How many of the lines below have the word "mkOAuthUpsertResult" in them? The answer is that number and nothing more.

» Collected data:

--

(** ** One-time sessions *)

Definition matches_session (s : InMemoryStore) (mode : UpstreamMode) (label : string)
    (chatgpt_account_id : option string) (kv : Uuid * UpstreamAccount) : bool :=
  let '(account_id, account) := kv in
  bool_decide (default LegacyBearer (account_auth_providers s !! account_id) = LegacyBearer)
  && (match chatgpt_account_id with
      | Some target => bool_decide (ua_chatgpt_account_id account = Some target)
      | None => false
      end
      || bool_decide (ua_mode account = mode)
         && negb (bool_decide (is_Some chatgpt_account_id)) && String.eqb (ua_label account) label).

Definition upsert_one_time_session_account_inner (req : UpsertOneTimeSessionAccountRequest) :
    SM (result OAuthUpsertResult Error) :=
  let chatgpt_account_id := trimmed_non_empty (one_chatgpt_account_id req) in
  let label := trim (one_label req) in
  if is_empty label then mret (Err "label is required") else
  let base_url := normalize_upstream_account_base_url (one_mode req) (one_base_url req) in
  let profile := one_time_access_token (one_token_expires_at req) (one_chatgpt_plan_type req)
                   (one_source_type req) in
  matched_account_id ← gets (λ s,
    fst <$> List.find (matches_session s (one_mode req) label chatgpt_account_id) (id_iter (accounts s)));
  match matched_account_id with
  | Some account_id =>
      known ← lookup_account account_id;
      match known with
      | None => mret (Err "matched one-time account is missing")
      | Some account =>
          let account := account <| ua_label := label |>
                                 <| ua_mode := one_mode req |>
                                 <| ua_base_url := base_url |>
                                 <| ua_bearer_token := one_access_token req |>
                                 <| ua_chatgpt_account_id := chatgpt_account_id |>
                                 <| ua_enabled := default true (one_enabled req) |>
                                 <| ua_priority := default 100 (one_priority req) |> in
          _ ← modify (λ s, s <| accounts ::= insert account_id account |>);
          _ ← put_provider account_id LegacyBearer;
          _ ← upsert_session_profile account_id profile;
          _ ← bump_revision;
          updated ← lookup_account account_id;
          mret match updated with
               | Some account => Ok (mkOAuthUpsertResult account false)
               | None => Err "updated one-time account not found"
               end
      end
  | None =>
      i ← new_v4;
      now ← utc_now;
      let account := mkUpstreamAccount i label (one_mode req) base_url (one_access_token req)
                       chatgpt_account_id (default true (one_enabled req)) (default 100 (one_priority req))
                       now in
      _ ← put_account account;
      _ ← put_provider i LegacyBearer;
      _ ← upsert_session_profile i profile;
      _ ← bump_revision;
      mret (Ok (mkOAuthUpsertResult account true))
  end.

--

» Response below: 2